Below, Ana M. Ciurea, M.D., assistant professor in MD Anderson's Department of Dermatology and associate medical director of MD Anderson's Cancer Prevention Center, answers questions about skin melanoma.
What is melanoma of the skin?
Melanoma of the skin originates in the cells that make melanin, the substance that gives the skin its color. Sometimes these cells change, often due to damage from exposure to ultraviolet (UV) radiation from the sun or artificial light. Over time, this can result in melanoma.
How common is skin melanoma in the United States?
Since 1950, melanoma cases have increased by 600% in the United States, and death rates have risen by 150%. In recent years, there's been an especially disturbing trend of increased incidence in young adults -- especially women ages 20-30.The American Cancer Society projects that 76,690 new cases will be diagnosed in 2013, and about 9,480 people will die of melanoma this year.
Who's more likely to be diagnosed with melanoma?

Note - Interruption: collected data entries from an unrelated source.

Lemma WithPrincipal_spec h c p : heap_ok h -> is_ctx h c -> Forall (old_ref h) [pf_Roles p; pf_Attrs p; pf_Credentials p] ->
  keeps (eq c) h (WithPrincipal c p h).2 /\ (WithPrincipal c p h).1 = c /\
  cfg_principal (vw_cfg (view_at c (WithPrincipal c p h).2)) = Some (principal_at h p).
Proof.
  intros Hok Hc Hp. split; [by apply (setter_keeps h c (SPrincipal p))|]. unfold WithPrincipal, hbind.
  destruct (clonePrincipal p h) as [p1 h1] eqn:Hcp. apply (clonePrincipal_spec 0) in Hcp as (He & Hf & Hv); [|done|lia|done].
  pose proof (ext_ok _ _ _ Hok He) as Hok1.
  destruct (alloc_ext 0 h1 (CPrincipal p1)) as (He2 & Hfl & Hcell); [done|lia|done|by apply fresh_refs in Hf|].
  destruct (alloc (CPrincipal p1) h1) as [l h2]. cbn [fst snd] in *. pose proof (ext_ok _ _ _ Hok1 He2) as Hok2. split; [done|].
  destruct Hc as [x Hx]. assert (Hx2 : h_cells h2 !! c = Some (CCtx x)).
  { rewrite (ext_old _ _ _ (ext_trans _ _ _ _ He He2)); [done|by eapply ok_bound]. }
  set (f := fun g => g <| hc_principal := Some l |>).
  assert (Hk : keeps (eq c) h2 (with_cfg c f h2).2).
  { apply with_cfg_keeps; [done|by exists x|]. rewrite (ctx_cell _ _ _ Hx2). destruct (ok_ctx _ Hok2 c x Hx2) as (Hr & _).
    apply cfg_refs_below. apply cfg_refs_below in Hr. rewrite !Forall_cons in *. destruct Hr as (R1 & R2 & R3 & R4 & _ & R6 & _).
    split_and!; first [assumption|by eapply fresh_old|by apply Forall_nil]. }
  assert (Hat : cx_cfg (ctx_at c (with_cfg c f h2).2) = f (cx_cfg x)).
  { unfold with_cfg. cbn [fst snd]. rewrite (ctx_cell _ _ _ Hx2). by rewrite (ctx_cell _ c (x <| cx_cfg := f (cx_cfg x) |>)) by apply lookup_insert_eq. }
  unfold view_at. rewrite view_eq, Hat. change (principal_view (with_cfg c f h2).2 (Some l) = Some (principal_at h p)).
  rewrite (principal_frame (below (h_next h2)) h2); [|by apply (kp_data _ _ _ Hk)|by apply ok_closed|intros k [= <-]; by apply Hfl].
  unfold principal_view, read. cbn [mbind option_bind]. rewrite Hcell. simpl. f_equal. rewrite (principal_at_ext _ _ _ _ He2), Hv; [done|].
  eapply Forall_impl; [exact Hf|]. intros r Hr. by eapply fresh_old.
Qed.

Lemma PrincipalOf_spec h c p h' : heap_ok h -> is_ctx h c -> PrincipalOf c h = (p, h') ->
  ext 0 h h' /\ principal_at h' <$> p = cfg_principal (vw_cfg (view_at c h)) /\
  forall q, p = Some q -> Forall (old_ref h') [pf_Roles q; pf_Attrs q; pf_Credentials q].
Proof.
  intros Hok [x Hx]. unfold PrincipalOf, view_at. rewrite view_eq, (ctx_cell _ _ _ Hx). cbn [vw_cfg cfg_principal]. unfold principal_view.
  destruct (ok_ctx _ Hok c x Hx) as (Hr & _). apply cfg_refs_below in Hr. rewrite !Forall_cons in Hr. destruct Hr as (_ & _ & _ & _ & R5 & _).
  destruct (read (hc_principal (cx_cfg x)) get_principal h) as [q|] eqn:Hq; [|intros [= <- <-]; split_and!; [by apply ext_refl|done|done]].
  destruct (clonePrincipal q h) as [q1 h1] eqn:Hcp. intros [= <- <-].
  destruct (read_cell (below (h_next h)) h (ok_closed _ Hok) get_principal _ _ Hq R5) as (cl & Hg & Hrefs). destruct cl; try done. injection Hg as ->.
  apply (clonePrincipal_spec 0) in Hcp as (He & Hf & Hv); [|done|lia|by apply old_refs in Hrefs]. split_and!; [done|simpl; by rewrite Hv|].
  intros q' [= <-]. eapply Forall_impl; [exact Hf|]. intros r. apply fresh_old.
Qed.

Lemma narrow_spec h c allowed : heap_ok h -> is_ctx h c ->
  keeps (fun _ => False) h (WithNarrowedRoles_ctx c allowed h).2 /\ is_ctx (WithNarrowedRoles_ctx c allowed h).2 (WithNarrowedRoles_ctx c allowed h).1 /\
  cfg_principal (vw_cfg (view_at (WithNarrowedRoles_ctx c allowed h).1 (WithNarrowedRoles_ctx c allowed h).2)) =
    WithNarrowedRoles (cfg_principal (vw_cfg (view_at c h))) allowed.
Proof.
  intros Hok Hc. unfold WithNarrowedRoles_ctx. destruct (PrincipalOf c h) as [p h1] eqn:Hp. destruct (PrincipalOf_spec h c p h1 Hok Hc Hp) as (He & Hv & Hrefs).
  pose proof (ext_ok _ _ _ Hok He) as Hok1. pose proof (ext_keeps (fun _ => False) _ _ _ Hok He) as Hk1.
  assert (Hc1 : is_ctx h1 c). { destruct Hc as [x Hx]. exists x. apply (kp_ctx _ _ _ Hk1); [by intros []|done]. }
  destruct p as [p|]; cbn [fmap option_fmap option_map] in Hv.
  2:{ cbn [fst snd]. split_and!; [done|done|]. rewrite (keeps_view _ _ _ c Hok Hk1 Hc) by (by intros []). by rewrite <- Hv. }
  set (narrowed := List.filter _ _). specialize (Hrefs p eq_refl).
  destruct (alloc_ext 0 h1 (CStrings narrowed) Hok1 ltac:(lia) eq_refl) as (He2 & Hfl & Hcell); [constructor|].
  destruct (alloc (CStrings narrowed) h1) as [l h2]. cbn [fst snd] in *. pose proof (ext_ok _ _ _ Hok1 He2) as Hok2.
  pose proof (ext_keeps (fun _ => False) _ _ _ Hok1 He2) as Hk2.
  assert (Hc2 : is_ctx h2 c). { destruct Hc1 as [x Hx]. exists x. apply (kp_ctx _ _ _ Hk2); [by intros []|done]. }
  destruct (clone_keeps (fun _ => False) h2 c Hok2 Hc2) as (Hk3 & Hc3 & Hn3). destruct (Clone c h2) as [c' h3]. cbn [fst snd] in *.
  set (p2 := mkPrin (pf_ID p) (Some l) (pf_Attrs p) (pf_Credentials p)).
  assert (Hrefs2 : Forall (old_ref h2) [pf_Roles p2; pf_Attrs p2; pf_Credentials p2]).
  { rewrite !Forall_cons in *. destruct Hrefs as (_ & R2 & R3 & _). split_and!; [by eapply fresh_old|by eapply old_ext|by eapply old_ext|by apply Forall_nil]. }
  assert (Hrefs3 : Forall (old_ref h3) [pf_Roles p2; pf_Attrs p2; pf_Credentials p2]).
  { eapply Forall_impl; [exact Hrefs2|]. intros r Hr k Hk. specialize (Hr k Hk). pose proof (kp_next _ _ _ Hk3). lia. }
  destruct (WithPrincipal_spec h3 c' p2 (kp_ok _ _ _ Hk3) Hc3 Hrefs3) as (Hk4 & Hres & Hpr).
  destruct (WithPrincipal c' p2 h3) as [c4 h4]. cbn [fst snd] in *. subst c4. split_and!.
  - eapply keeps_trans; [exact Hk1|]. eapply keeps_trans; [exact Hk2|]. by eapply keeps_new.
  - destruct Hc3 as [x Hx]. destruct (kp_kind _ _ _ Hk4 _ _ Hx) as (cl & Hcl & Hkd). destruct cl; try done. by eexists.
  - rewrite Hpr, <- Hv.
    assert (Hsame : same_on (below (h_next h2)) h2 h3) by apply Hk3.
    assert (Hread : forall A (get : cell -> option A) r, (forall cl, is_data cl = false -> get cl = None) -> old_ref h2 r -> read r get h3 = read r get h2).
    { intros A get r Hg Hr. by apply (read_frame (below (h_next h2)) h2 h3 Hsame). }
    rewrite !Forall_cons in Hrefs, Hrefs2. destruct Hrefs as (R1 & R2 & R3 & _), Hrefs2 as (S1 & S2 & S3 & _).
    transitivity (Some (mkPrincipal (pf_ID p) (default [] (read (Some l) get_strings h3)) (default ∅ (read (pf_Attrs p) get_map h3)) (default ∅ (read (pf_Credentials p) get_map h3)))); [done|].
    rewrite (Hread _ get_strings (Some l)), (Hread _ get_map (pf_Attrs p)), (Hread _ get_map (pf_Credentials p)) by (done || by intros []).
    rewrite (read_old _ _ _ _ _ He2 R2), (read_old _ _ _ _ _ He2 R3). unfold read at 1. cbn [mbind option_bind]. by rewrite Hcell.
Qed.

You're more likely to develop melanoma if you:
have fair skin, blue or green eyes, or red or blond hair
live in sunny climates or high altitudes
spend a lot of time in strong sunlight
have had one or more blistering sunburns as a child, and/or
use tanning beds
Other risk factors include having close relatives with a history of melanoma; certain types of moles, or many birthmarks; a weakened immune system or personal history of melanoma.
What are some common melanoma symptoms?
Melanoma usually appears on the skin as a new or existing mole that changes size (enlarges), color or shape, or as an irregular brown, black and/or red spot or growth. You can evaluate your moles using the ABCDEFs of melanoma: asymmetry, border irregularity, color variation, diameter, evolution and feel.

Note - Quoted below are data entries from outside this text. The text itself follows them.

(** X10: the record that [log_metrics] leaves at the end of the history
    carries the timestamp of the call, is marked connected exactly when it
    has a latency, has a score within 0 and 100 and the category of that
    score: one of 'Excelente', 'Bom', 'Regular' and 'Ruim', so never the
    'Desconectado' of a failed burst. *)
Theorem X10_logged_record (E : env) (float_repr : Q -> string) (ts : string) (w : World) :
  exists (older : list Metric.t) (m : Metric.t),
    metrics (self (snd (log_metrics E float_repr ts w))) = (older ++ [m])%list
    /\ Metric.timestamp m = ts
    /\ well_formed m
    /\ In (Metric.category m) ["Excelente"; "Bom"; "Regular"; "Ruim"].
Proof.
  rewrite log_metrics_metrics. change 1000%nat with (S 999). rewrite lastn_snoc.
  eexists _, _. split; [reflexivity|]. split; [reflexivity|].
  pose proof (logged_metric_well_formed E ts w) as Hwf. split; [exact Hwf|].
  destruct Hwf as (_ & _ & ->). apply get_health_category_cases.
Qed.

Lemma ladder_below_comp (steps : list (Q * Z)) (last : Z) (x y : Q) :
  (x == y)%Q -> ladder_below Py.Qltb steps last x = ladder_below Py.Qltb steps last y.
Proof.
  intros H. induction steps as [|[b s] steps IH]; [reflexivity|].
  cbn [ladder_below]. rewrite (Qltb_comp x y b H), IH. reflexivity.
Qed.

Lemma jitter_subscore_zero (j : Py.root) :
  (Py.radicand j == 0)%Q -> jitter_subscore j = 100.
Proof.
  intros H. unfold jitter_subscore. cbn [ladder_below]. unfold Py.root_ltb.
  rewrite (Qltb_comp _ _ _ H). reflexivity.
Qed.

(** The score of ten equal samples. *)
Lemma score_pings_repeat (ms : list Metric.t) (l : Q) (detailed : bool) :
  score_of (score_pings ms (repeat l 10) detailed)
  = final_score (latency_subscore l) 100 100 (uptime_subscore (uptime_share ms)).
Proof.
  change (repeat l 10) with (l :: repeat l 9).
  rewrite score_pings_score by (cbn [List.length]; rewrite repeat_length; lia).
  change (l :: repeat l 9) with (repeat l 10).
  f_equal.
  - apply ladder_below_comp. apply (mean_repeat l 9).
  - apply jitter_subscore_zero. apply jitter_repeat.
Qed.

(** X11: when the probe that opens [log_metrics] finds no usable cache
    entry and records its result, and the ten calls of the burst check the
    cache within [cache_duration] of that recording, the burst measures
    nothing: the record has the latency of that one probe, and its score is
    0 after a failure and otherwise the score of ten samples equal to that
    latency, with no loss and no jitter. *)
Theorem X11_log_metrics_single_probe (E : env) (float_repr : Q -> string) (ts : string)
    (w : World) :
  _check_cache (target w None) (t_check (E (calls w))) (cache (self w)) = false ->
  recorded (outcome (E (calls w))) = true ->
  (forall i, (1 <= i <= 10)%nat ->
     (t_check (E (calls w + i)%nat) - t_update (E (calls w))
      < cache_duration (cache (self w)))%Q) ->
  exists (older : list Metric.t) (m : Metric.t),
    metrics (self (snd (log_metrics E float_repr ts w))) = (older ++ [m])%list
    /\ Metric.latency m = result_of (outcome (E (calls w)))
    /\ Metric.score m
       = match result_of (outcome (E (calls w))) with
         | None => 0
         | Some l =>
             final_score (latency_subscore l) 100 100
               (uptime_subscore (uptime_share (metrics (self w))))
         end.
Proof.
  intros Hmiss Hrec Hwin.
  rewrite log_metrics_metrics. change 1000%nat with (S 999). rewrite lastn_snoc.
  eexists _, _. split; [reflexivity|].
  unfold logged_metric. cbn [Metric.latency Metric.score].
  rewrite (ping_test_miss E None w Hmiss Hrec). cbn [fst snd].
  split; [reflexivity|].
  set (r := result_of (outcome (E (calls w)))).
  set (w1 := mkWorld _ _ _ _ _).
  rewrite get_health_score_eq. cbn [fst].
  assert (Hs : burst_samples E w1 = successes (repeat r 10)).
  { unfold burst_samples. rewrite burst_results_samples, app_nil_l.
    change (Z.to_nat ping_count) with 10%nat. f_equal.
    apply (burst_results_cached E 10 w1 (t_update (E (calls w))) r); try reflexivity.
    intros i Hi. unfold w1. cbn [calls self cache set_cache cache_duration].
    replace (S (calls w) + i)%nat with (calls w + S i)%nat by lia.
    apply Hwin. lia. }
  rewrite Hs, successes_repeat.
  destruct r as [l|]; [|reflexivity].
  rewrite score_pings_repeat. reflexivity.
Qed.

What should I do if I see something unusual on my skin?
See a dermatologist as soon as possible. Dermatologists at MD Anderson's Cancer Prevention Center perform skin cancer screening examinations every day. You can schedule an appointment by calling 1-877-632-6789.

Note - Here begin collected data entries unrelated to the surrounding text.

(** * Loan eligibility engine: a shallow embedding of [loans/services.py],
    [loans/serializers.py], [loans/models.py] and [loans/views.py].

    Python values are modelled as follows.
    - [Decimal] is its exact rational value ([Q]).  Every Decimal operation
      the code performs (sum, product, division by 100000, comparison) is
      exact below the 28 digits of the default decimal context, which the
      12-digit columns of [models.py] never reach; [quantize] is the one
      rounding operation and is written out, with its [InvalidOperation].
    - [float] is IEEE-754 binary64, taken from the standard library's
      [SpecFloat] (precision 53, emax 1024).
    - [int] is [Z].
    - exceptions are the [Raise] side of [result]. *)

From Stdlib Require Import ZArith QArith Qround Qabs Qminmax Lia Lqa Bool List String.
From Stdlib Require Import SpecFloat.
Import ListNotations.

Local Open Scope Z_scope.

(** ** Exceptions and the error monad *)

Inductive exn : Type :=
| ZeroDivisionError
| OverflowError
| InvalidOperation
| ValueError
| DoesNotExist.

Inductive result (A : Type) : Type :=
| Ok (a : A)
| Raise (e : exn).

Arguments Ok {A} a.
Arguments Raise {A} e.

Definition bind {A B : Type} (m : result A) (k : A -> result B) : result B :=
  match m with
  | Ok a => k a
  | Raise e => Raise e
  end.

Notation "x <- m ;; k" := (bind m (fun x => k))
  (at level 61, m at next level, right associativity).

(** ** decimal.Decimal *)

Module Dec.

Definition Decimal : Type := Q.

Definition lt (a b : Decimal) : bool := negb (Qle_bool b a).
Definition gt (a b : Decimal) : bool := lt b a.

(** Python's [max(a, b)]: the first argument unless the second is
    strictly greater. *)
Definition max (a b : Decimal) : Decimal := if gt b a then b else a.

(** [ROUND_HALF_UP]: to the nearest integer, ties away from zero. *)
Definition round_half_up (q : Q) : Z :=
  if Qle_bool 0 q then Qfloor (q + (1 # 2)) else - Qfloor (- q + (1 # 2)).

What will the dermatologist do if she or he thinks something on my skin looks suspicious?
A biopsy will be taken and sent to the lab for testing to reach the correct diagnosis. It could be something harmless, or it could turn out to be one of the two most common types of skin cancer: basal cell carcinoma and squamous cell carcinoma.
Slow-growing basal cell carcinoma comprises 90% of skin cancers and usually does not metastasize, while squamous cell carcinoma can spread to the lymph nodes or to distant sites. Melanoma is less common, but far more dangerous.
How can I reduce my risk of getting melanoma?
Research shows that the best way to do that is to protect yourself from the sun's harmful UV rays and avoid tanning beds, which emit the same UV rays as the sun.
Whenever you're outdoors, wear broad-spectrum sunscreen with SPF 30, and re-apply every two hours if sweating or swimming.
If you're going to be outside, put on a wide-brimmed hat, wear dark, long-sleeved shirts and sunglasses, seek shade, and avoid peak sun hours (10 a.m. - 4 p.m.). Monitor your skin once a month, and get full-body checkups every year from a skilled dermatologist.